Examine the material below and count the lines that hold the word "drops". Report only the number.

MATERIAL SUPPLIED:
Segment Open

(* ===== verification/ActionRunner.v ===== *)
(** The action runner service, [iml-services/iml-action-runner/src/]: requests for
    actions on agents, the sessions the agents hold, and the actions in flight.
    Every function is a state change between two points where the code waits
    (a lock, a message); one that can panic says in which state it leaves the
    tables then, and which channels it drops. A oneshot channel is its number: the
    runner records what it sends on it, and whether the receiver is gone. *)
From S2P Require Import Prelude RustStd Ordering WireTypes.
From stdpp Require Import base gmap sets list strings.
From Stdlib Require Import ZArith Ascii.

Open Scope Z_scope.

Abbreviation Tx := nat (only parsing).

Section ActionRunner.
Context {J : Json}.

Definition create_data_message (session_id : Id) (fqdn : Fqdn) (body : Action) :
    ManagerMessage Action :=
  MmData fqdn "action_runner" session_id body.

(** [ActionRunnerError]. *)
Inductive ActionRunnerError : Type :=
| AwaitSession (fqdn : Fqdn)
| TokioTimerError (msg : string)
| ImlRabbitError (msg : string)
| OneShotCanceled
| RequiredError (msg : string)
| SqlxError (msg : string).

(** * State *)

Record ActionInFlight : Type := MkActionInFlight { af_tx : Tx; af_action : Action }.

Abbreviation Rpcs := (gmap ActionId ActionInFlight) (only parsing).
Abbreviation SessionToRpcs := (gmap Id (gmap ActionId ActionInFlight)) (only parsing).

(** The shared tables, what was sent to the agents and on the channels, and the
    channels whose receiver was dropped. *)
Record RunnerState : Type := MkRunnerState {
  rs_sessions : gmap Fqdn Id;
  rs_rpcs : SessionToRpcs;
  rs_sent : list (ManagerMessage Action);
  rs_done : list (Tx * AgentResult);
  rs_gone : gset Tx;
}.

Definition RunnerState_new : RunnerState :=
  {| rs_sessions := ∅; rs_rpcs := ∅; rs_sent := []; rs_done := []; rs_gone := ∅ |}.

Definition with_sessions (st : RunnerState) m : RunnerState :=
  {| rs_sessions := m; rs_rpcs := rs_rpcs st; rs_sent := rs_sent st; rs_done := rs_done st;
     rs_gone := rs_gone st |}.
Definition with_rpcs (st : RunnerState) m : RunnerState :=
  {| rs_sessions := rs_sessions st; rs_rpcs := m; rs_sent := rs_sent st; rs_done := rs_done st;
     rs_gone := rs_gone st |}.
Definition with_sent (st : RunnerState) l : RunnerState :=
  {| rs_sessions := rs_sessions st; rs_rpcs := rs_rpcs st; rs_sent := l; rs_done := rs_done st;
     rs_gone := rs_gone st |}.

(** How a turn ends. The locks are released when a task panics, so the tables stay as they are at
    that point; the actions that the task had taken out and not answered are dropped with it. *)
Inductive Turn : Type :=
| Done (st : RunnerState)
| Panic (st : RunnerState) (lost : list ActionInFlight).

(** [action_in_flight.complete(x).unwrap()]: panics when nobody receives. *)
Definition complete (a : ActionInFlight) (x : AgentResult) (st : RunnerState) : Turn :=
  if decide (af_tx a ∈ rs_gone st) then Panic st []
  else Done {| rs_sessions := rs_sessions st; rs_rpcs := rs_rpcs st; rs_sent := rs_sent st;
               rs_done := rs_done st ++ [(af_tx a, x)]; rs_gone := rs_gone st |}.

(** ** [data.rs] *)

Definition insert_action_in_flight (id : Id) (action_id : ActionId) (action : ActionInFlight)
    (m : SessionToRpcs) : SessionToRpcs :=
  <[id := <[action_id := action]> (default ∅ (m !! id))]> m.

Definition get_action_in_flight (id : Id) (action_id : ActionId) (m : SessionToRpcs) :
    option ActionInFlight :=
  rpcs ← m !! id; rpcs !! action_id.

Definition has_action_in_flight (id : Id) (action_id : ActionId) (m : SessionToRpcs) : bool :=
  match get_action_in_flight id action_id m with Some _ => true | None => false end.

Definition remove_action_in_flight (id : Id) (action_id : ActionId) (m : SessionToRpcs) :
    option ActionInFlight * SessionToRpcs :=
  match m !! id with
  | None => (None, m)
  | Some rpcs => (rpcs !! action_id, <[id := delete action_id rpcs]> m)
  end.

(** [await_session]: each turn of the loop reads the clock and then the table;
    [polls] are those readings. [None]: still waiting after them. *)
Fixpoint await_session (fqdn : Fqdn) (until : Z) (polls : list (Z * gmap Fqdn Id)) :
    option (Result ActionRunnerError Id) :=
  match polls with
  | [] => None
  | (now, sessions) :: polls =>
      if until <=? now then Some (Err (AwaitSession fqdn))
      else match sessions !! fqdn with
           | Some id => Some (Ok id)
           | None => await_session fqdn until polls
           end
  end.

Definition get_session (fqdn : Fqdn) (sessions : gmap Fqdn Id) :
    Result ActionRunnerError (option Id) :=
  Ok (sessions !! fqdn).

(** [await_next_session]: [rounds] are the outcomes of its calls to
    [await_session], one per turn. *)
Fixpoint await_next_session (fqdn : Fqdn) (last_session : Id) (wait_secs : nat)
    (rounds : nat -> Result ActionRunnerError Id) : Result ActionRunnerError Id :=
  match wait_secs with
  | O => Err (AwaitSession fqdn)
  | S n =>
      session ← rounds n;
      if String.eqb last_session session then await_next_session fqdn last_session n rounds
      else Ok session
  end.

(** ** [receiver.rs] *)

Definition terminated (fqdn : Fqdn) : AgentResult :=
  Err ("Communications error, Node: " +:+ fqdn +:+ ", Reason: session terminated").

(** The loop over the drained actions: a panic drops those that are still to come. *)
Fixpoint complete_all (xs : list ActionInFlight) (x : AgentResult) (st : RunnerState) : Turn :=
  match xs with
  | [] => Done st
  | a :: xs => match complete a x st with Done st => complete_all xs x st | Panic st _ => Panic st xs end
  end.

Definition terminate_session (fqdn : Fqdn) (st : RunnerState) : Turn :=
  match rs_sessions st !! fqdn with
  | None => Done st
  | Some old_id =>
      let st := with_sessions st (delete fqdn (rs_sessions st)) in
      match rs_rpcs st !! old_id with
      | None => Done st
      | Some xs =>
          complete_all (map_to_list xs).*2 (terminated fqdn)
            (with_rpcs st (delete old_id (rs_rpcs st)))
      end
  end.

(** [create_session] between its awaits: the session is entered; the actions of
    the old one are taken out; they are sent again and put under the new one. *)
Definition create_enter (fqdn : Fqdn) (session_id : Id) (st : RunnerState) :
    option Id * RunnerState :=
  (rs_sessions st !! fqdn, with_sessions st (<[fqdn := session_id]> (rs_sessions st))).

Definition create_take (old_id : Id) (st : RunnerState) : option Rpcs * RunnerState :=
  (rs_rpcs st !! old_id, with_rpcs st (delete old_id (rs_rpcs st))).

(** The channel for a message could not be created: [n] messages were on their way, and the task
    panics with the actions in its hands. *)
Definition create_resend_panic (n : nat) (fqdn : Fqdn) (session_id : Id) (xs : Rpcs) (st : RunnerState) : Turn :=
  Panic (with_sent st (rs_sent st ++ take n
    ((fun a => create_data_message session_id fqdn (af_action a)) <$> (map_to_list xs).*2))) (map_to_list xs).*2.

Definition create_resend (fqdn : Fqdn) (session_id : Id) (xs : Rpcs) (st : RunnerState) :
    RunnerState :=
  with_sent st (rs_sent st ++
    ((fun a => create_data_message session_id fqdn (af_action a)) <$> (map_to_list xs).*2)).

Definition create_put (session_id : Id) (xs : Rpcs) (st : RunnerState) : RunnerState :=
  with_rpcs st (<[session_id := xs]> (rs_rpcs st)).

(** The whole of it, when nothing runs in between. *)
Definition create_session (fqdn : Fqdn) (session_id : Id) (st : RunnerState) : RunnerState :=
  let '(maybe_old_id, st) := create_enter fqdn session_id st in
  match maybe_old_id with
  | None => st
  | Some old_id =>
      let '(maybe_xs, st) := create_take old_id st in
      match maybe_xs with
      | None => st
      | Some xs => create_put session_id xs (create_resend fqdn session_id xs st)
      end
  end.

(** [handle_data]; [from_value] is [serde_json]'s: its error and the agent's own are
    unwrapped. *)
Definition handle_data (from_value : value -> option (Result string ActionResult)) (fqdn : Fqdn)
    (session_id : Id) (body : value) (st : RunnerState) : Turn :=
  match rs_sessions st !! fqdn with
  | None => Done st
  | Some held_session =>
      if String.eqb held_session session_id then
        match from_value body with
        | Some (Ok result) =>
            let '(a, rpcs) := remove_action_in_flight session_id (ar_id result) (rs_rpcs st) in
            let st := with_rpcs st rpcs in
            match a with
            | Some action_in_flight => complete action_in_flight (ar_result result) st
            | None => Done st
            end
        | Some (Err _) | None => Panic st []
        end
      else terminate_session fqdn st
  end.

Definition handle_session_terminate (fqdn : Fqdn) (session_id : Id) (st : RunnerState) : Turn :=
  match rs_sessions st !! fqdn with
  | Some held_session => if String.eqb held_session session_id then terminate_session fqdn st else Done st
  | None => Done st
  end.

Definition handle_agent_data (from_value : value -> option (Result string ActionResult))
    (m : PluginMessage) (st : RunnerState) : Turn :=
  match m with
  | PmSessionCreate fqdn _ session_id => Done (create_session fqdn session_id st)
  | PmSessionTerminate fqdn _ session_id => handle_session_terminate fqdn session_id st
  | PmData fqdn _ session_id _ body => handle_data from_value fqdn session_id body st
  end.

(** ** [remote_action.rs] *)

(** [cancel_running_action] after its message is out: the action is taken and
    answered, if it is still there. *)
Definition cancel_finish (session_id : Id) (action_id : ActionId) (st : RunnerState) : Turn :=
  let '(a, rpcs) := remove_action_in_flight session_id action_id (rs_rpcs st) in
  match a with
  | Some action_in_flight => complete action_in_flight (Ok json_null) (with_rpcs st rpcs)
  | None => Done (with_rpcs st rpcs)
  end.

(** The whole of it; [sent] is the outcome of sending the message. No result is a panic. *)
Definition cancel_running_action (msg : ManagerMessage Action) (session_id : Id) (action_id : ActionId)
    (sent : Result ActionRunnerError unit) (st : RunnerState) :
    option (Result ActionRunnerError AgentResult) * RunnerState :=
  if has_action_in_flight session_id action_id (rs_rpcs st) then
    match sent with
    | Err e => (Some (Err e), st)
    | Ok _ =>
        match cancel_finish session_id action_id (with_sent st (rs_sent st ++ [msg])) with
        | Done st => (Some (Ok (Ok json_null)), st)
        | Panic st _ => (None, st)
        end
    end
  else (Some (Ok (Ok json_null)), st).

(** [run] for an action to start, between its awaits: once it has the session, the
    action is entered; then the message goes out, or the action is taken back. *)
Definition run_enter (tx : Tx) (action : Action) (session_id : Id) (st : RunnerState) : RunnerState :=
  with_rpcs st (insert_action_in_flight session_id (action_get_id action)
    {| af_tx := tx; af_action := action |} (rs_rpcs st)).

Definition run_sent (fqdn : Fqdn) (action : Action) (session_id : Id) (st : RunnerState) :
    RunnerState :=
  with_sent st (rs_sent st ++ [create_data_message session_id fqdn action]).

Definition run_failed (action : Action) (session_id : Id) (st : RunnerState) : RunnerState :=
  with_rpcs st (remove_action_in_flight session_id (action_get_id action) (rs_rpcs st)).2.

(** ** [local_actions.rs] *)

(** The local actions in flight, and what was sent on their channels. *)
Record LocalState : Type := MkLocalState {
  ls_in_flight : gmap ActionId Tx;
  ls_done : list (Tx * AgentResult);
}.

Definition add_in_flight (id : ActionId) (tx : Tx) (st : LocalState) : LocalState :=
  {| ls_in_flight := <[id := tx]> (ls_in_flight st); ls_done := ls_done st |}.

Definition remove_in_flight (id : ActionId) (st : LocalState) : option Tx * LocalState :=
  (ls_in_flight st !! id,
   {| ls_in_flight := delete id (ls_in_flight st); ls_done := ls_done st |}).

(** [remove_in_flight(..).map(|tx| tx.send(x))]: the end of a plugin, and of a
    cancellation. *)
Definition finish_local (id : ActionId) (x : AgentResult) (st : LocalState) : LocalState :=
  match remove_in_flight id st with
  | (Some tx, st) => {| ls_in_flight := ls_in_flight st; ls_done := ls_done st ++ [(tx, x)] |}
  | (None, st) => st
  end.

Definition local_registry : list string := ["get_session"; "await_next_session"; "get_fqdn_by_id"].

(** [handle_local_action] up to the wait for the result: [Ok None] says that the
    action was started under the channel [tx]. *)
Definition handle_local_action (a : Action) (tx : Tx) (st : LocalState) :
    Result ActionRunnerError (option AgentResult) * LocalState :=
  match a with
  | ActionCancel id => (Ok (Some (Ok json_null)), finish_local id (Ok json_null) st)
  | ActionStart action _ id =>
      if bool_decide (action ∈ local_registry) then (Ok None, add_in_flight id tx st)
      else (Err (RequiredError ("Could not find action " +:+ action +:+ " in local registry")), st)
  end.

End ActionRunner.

Segment Closed

RESPONSE TO THE EXERCISE: 2